What the task asks :: Wherever "idle" appears in the records below, copy the line that holds it.

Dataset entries
=== Section Start ===

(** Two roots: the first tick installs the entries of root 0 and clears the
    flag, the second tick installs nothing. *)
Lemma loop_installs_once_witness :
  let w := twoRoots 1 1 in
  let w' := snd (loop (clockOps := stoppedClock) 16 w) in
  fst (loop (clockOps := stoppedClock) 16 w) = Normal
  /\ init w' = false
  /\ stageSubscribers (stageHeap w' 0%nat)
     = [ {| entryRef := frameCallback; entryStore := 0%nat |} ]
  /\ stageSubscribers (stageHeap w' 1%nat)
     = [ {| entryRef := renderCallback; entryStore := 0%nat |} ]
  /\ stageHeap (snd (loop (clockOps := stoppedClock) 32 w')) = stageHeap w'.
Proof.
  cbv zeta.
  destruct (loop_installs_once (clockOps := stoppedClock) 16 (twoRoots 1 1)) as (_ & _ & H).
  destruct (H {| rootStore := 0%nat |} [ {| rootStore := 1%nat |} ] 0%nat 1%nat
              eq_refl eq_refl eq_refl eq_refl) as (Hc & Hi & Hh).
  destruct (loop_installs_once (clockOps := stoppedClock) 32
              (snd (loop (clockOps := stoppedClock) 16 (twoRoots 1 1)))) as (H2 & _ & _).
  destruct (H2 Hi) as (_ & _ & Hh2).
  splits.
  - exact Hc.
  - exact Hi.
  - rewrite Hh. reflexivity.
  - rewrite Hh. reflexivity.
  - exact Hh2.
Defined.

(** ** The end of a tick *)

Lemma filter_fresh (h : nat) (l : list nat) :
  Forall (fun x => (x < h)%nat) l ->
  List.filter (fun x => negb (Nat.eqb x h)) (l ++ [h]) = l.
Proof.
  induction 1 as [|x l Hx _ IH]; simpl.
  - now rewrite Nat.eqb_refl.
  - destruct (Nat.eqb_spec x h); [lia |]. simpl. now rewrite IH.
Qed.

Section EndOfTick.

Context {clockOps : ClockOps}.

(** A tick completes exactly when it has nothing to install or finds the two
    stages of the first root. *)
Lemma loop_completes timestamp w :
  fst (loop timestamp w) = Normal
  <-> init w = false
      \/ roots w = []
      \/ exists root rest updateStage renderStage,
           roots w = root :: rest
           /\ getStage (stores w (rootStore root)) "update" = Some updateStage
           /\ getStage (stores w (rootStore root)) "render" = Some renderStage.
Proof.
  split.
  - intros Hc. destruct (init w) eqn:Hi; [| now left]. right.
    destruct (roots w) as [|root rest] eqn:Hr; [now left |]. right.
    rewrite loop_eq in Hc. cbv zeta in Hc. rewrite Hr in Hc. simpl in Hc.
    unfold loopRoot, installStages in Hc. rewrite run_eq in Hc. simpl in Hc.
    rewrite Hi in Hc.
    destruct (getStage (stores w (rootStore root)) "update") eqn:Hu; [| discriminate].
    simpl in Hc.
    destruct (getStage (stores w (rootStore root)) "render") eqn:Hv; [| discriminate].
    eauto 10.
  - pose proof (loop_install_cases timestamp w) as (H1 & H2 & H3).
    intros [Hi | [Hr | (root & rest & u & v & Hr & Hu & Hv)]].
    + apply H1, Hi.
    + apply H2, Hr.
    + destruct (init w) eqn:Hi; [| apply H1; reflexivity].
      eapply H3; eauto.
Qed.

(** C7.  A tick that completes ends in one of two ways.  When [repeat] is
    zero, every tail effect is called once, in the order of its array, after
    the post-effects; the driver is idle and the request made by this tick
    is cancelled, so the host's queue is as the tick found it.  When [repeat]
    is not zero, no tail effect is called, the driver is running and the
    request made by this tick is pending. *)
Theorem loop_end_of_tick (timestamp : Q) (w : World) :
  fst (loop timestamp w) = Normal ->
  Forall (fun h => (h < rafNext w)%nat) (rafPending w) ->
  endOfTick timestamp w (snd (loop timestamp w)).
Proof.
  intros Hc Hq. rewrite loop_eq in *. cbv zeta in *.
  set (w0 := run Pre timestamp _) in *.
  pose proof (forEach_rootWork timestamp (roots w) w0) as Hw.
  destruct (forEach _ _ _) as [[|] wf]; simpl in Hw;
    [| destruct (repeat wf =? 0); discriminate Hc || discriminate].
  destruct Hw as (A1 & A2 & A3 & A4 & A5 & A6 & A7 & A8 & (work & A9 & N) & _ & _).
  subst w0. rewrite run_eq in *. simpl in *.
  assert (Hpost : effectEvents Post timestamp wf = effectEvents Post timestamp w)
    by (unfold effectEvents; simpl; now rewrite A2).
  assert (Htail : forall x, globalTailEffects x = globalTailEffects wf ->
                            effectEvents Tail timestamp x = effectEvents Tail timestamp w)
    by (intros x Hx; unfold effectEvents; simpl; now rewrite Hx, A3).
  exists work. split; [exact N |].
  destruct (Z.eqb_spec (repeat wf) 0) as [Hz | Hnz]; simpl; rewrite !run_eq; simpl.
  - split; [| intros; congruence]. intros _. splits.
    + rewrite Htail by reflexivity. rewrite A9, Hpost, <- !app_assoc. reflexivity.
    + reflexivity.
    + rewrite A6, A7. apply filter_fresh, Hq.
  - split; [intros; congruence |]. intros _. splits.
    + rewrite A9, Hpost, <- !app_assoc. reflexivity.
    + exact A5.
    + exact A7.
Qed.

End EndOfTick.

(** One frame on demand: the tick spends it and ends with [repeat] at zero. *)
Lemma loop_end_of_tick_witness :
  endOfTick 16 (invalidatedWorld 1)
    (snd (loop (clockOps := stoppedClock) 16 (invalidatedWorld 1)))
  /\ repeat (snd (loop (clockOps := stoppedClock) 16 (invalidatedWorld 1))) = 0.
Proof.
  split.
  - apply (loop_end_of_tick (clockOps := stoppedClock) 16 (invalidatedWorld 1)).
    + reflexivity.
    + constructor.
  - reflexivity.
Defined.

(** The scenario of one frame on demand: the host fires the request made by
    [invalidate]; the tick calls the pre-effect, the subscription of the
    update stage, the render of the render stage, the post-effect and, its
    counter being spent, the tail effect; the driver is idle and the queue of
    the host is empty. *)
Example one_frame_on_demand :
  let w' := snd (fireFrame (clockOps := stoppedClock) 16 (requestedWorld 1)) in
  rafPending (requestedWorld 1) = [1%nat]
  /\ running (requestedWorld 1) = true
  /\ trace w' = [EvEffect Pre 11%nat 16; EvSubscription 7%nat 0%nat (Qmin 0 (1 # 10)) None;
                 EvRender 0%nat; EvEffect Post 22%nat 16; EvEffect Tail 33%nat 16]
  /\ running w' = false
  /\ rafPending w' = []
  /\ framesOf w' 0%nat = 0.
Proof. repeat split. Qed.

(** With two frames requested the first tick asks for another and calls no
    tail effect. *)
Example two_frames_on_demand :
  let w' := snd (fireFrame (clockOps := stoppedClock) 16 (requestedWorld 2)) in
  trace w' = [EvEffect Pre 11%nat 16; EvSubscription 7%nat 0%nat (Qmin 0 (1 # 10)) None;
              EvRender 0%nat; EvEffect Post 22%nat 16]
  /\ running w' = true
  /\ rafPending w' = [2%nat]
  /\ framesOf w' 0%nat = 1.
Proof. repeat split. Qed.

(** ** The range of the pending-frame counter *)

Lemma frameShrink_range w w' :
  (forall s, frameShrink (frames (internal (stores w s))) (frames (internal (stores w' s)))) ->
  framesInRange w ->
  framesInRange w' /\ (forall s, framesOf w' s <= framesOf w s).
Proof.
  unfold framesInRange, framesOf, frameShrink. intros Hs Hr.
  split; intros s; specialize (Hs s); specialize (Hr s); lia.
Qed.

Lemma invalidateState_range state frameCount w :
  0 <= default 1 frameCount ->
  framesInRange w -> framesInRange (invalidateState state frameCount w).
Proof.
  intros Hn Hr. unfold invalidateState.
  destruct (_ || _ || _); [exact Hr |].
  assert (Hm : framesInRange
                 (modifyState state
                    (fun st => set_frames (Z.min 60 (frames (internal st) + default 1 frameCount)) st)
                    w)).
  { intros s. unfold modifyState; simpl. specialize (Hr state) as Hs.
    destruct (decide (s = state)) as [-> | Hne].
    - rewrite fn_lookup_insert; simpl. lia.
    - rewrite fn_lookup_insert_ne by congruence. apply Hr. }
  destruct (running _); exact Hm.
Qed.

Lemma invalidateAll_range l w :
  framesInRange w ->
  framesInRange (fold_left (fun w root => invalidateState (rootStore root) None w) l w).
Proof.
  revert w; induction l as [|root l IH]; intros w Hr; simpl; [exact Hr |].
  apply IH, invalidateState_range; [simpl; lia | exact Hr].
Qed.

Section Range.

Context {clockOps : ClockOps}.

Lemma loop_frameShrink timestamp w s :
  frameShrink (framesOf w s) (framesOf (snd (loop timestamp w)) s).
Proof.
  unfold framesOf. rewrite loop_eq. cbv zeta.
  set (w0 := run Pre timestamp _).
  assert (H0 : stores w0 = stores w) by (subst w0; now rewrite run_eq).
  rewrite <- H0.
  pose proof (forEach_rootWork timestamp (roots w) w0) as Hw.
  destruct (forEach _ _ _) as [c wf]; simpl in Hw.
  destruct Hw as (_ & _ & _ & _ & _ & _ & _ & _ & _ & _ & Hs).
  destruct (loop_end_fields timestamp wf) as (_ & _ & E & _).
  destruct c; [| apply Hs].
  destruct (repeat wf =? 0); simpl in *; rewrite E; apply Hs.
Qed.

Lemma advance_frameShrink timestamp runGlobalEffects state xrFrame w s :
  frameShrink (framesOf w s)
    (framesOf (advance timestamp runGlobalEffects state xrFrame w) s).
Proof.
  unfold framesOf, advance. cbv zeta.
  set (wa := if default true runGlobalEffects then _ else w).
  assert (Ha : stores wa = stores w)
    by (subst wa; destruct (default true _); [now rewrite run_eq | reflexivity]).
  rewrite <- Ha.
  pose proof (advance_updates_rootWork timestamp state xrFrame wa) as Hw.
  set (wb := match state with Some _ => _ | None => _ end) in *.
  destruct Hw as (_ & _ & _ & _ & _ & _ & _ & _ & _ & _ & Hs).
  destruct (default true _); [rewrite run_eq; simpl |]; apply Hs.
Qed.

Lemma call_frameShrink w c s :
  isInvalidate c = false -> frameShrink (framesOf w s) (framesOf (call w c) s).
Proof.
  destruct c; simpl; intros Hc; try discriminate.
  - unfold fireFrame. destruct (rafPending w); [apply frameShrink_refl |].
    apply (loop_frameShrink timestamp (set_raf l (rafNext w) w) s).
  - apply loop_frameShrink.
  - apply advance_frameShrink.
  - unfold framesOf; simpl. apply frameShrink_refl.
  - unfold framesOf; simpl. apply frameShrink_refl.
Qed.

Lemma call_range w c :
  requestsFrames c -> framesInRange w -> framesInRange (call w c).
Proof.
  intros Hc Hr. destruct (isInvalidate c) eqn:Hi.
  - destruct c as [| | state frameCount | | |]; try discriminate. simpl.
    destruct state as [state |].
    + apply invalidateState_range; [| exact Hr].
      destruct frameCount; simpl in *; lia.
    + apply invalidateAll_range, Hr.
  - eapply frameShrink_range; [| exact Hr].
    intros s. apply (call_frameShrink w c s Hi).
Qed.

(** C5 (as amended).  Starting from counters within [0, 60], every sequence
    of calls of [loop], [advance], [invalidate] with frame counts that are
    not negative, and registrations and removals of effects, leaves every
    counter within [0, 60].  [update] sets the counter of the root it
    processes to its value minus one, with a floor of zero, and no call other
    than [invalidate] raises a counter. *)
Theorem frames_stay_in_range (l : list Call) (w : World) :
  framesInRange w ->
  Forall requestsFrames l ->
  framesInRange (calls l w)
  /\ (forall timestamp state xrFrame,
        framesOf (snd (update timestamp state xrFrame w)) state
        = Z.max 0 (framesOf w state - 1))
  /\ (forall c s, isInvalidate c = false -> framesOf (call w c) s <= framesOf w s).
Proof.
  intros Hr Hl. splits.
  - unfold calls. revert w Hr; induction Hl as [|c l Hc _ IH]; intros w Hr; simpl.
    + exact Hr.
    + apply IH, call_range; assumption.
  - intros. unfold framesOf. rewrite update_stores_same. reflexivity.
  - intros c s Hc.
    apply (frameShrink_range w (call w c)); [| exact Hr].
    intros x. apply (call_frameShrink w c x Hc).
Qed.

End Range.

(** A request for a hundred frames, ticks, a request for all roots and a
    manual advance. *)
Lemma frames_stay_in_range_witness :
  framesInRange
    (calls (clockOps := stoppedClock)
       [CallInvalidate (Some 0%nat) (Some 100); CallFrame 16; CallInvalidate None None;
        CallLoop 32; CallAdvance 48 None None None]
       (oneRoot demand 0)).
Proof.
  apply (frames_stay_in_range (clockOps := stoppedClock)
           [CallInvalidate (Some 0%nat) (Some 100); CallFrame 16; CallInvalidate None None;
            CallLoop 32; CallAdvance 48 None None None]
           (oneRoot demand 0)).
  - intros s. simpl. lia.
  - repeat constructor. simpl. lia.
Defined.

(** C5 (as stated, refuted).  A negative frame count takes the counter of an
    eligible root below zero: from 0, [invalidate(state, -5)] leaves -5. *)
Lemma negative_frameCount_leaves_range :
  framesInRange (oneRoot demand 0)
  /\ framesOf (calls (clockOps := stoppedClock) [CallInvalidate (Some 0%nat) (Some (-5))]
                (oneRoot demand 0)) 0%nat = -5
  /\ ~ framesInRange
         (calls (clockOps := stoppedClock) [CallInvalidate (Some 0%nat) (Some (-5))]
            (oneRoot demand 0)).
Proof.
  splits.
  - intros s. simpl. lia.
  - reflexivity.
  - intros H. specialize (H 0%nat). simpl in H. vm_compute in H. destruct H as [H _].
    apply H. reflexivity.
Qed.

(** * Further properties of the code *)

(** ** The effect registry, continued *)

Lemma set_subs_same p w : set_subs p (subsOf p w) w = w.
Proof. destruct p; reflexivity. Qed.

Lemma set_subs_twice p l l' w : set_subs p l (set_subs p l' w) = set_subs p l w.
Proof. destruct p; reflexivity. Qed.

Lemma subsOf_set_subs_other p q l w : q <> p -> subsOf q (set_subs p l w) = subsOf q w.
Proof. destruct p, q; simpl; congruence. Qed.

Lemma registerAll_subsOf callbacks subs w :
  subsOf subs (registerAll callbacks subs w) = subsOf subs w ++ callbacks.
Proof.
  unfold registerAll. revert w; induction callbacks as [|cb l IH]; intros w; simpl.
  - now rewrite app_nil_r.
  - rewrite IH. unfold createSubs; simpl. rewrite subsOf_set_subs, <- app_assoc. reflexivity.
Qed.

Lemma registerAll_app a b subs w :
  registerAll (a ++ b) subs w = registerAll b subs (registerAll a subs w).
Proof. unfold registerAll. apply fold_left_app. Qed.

=== Section End ===
=== Section Start ===

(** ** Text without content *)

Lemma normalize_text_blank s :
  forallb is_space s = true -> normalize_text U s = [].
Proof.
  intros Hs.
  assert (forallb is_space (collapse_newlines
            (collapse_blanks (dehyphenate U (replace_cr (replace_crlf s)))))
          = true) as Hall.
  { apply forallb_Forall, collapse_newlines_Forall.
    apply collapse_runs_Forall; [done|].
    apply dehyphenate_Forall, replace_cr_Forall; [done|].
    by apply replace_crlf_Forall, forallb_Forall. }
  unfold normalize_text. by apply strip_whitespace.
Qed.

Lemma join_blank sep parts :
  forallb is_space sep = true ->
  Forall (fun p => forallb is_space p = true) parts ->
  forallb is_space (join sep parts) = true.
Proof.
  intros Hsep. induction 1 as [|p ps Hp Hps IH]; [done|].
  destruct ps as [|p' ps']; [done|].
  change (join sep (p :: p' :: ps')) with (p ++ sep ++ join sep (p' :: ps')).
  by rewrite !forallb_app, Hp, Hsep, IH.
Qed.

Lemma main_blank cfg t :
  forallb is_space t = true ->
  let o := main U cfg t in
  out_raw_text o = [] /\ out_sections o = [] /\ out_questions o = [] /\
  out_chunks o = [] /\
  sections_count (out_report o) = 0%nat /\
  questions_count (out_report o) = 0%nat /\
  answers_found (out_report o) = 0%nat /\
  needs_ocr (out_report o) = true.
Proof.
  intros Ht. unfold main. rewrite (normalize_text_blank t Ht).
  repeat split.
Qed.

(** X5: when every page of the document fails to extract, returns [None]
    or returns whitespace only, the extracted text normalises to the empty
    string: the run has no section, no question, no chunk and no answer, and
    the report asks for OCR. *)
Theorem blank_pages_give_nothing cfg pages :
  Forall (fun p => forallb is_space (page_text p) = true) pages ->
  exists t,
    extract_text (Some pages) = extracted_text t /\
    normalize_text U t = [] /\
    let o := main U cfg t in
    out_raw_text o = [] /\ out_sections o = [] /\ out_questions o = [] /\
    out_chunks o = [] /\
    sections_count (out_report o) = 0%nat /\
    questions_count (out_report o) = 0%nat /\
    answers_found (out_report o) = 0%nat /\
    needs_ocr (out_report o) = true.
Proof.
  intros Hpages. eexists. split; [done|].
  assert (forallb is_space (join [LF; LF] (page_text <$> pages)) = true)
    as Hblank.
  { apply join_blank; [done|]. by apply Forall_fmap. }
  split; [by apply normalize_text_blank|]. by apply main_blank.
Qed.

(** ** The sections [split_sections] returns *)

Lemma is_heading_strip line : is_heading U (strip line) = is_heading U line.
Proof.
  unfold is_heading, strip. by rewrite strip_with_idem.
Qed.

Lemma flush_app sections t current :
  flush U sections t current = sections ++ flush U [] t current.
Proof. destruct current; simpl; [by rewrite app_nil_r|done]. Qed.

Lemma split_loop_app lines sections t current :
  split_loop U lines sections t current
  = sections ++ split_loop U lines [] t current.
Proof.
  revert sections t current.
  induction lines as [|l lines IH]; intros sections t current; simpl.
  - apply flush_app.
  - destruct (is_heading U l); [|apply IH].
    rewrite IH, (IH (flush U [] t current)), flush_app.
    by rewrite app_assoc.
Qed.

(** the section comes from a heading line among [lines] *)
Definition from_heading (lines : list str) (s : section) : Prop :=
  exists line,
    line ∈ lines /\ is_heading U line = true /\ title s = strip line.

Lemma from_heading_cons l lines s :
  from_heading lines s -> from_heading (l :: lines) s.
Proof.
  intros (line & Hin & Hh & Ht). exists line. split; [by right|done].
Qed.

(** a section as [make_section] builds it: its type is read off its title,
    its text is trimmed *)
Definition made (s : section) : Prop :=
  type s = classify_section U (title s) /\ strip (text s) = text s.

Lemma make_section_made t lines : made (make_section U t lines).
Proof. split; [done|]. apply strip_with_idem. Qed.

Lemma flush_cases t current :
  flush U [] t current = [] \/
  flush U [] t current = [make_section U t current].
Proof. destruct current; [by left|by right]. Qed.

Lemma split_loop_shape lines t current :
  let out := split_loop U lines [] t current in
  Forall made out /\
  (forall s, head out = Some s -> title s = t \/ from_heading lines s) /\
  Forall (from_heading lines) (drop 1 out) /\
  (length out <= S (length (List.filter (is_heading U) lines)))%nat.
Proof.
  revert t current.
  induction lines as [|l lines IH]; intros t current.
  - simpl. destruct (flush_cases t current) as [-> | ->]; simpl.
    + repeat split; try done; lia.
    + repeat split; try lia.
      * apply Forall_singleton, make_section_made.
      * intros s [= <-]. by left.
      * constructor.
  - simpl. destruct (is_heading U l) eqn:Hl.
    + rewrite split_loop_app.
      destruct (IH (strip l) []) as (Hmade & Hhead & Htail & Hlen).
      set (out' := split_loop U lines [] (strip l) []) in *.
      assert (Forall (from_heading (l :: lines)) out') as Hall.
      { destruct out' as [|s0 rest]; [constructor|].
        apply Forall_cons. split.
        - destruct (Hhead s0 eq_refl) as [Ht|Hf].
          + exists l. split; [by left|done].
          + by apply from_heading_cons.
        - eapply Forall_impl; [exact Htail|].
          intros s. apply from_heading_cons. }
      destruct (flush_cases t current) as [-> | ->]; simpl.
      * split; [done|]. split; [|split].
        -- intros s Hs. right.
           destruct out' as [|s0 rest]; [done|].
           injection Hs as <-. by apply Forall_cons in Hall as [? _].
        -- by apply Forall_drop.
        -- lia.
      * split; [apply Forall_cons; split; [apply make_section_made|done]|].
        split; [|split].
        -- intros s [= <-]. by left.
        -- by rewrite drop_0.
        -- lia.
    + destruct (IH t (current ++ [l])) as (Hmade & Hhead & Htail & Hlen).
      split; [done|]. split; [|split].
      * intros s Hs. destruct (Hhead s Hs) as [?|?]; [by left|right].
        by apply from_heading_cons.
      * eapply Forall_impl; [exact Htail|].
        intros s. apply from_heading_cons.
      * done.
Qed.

=== Section End ===

Written answer ::
    the post-effects; the driver is idle and the request made by this tick
    counter being spent, the tail effect; the driver is idle and the queue of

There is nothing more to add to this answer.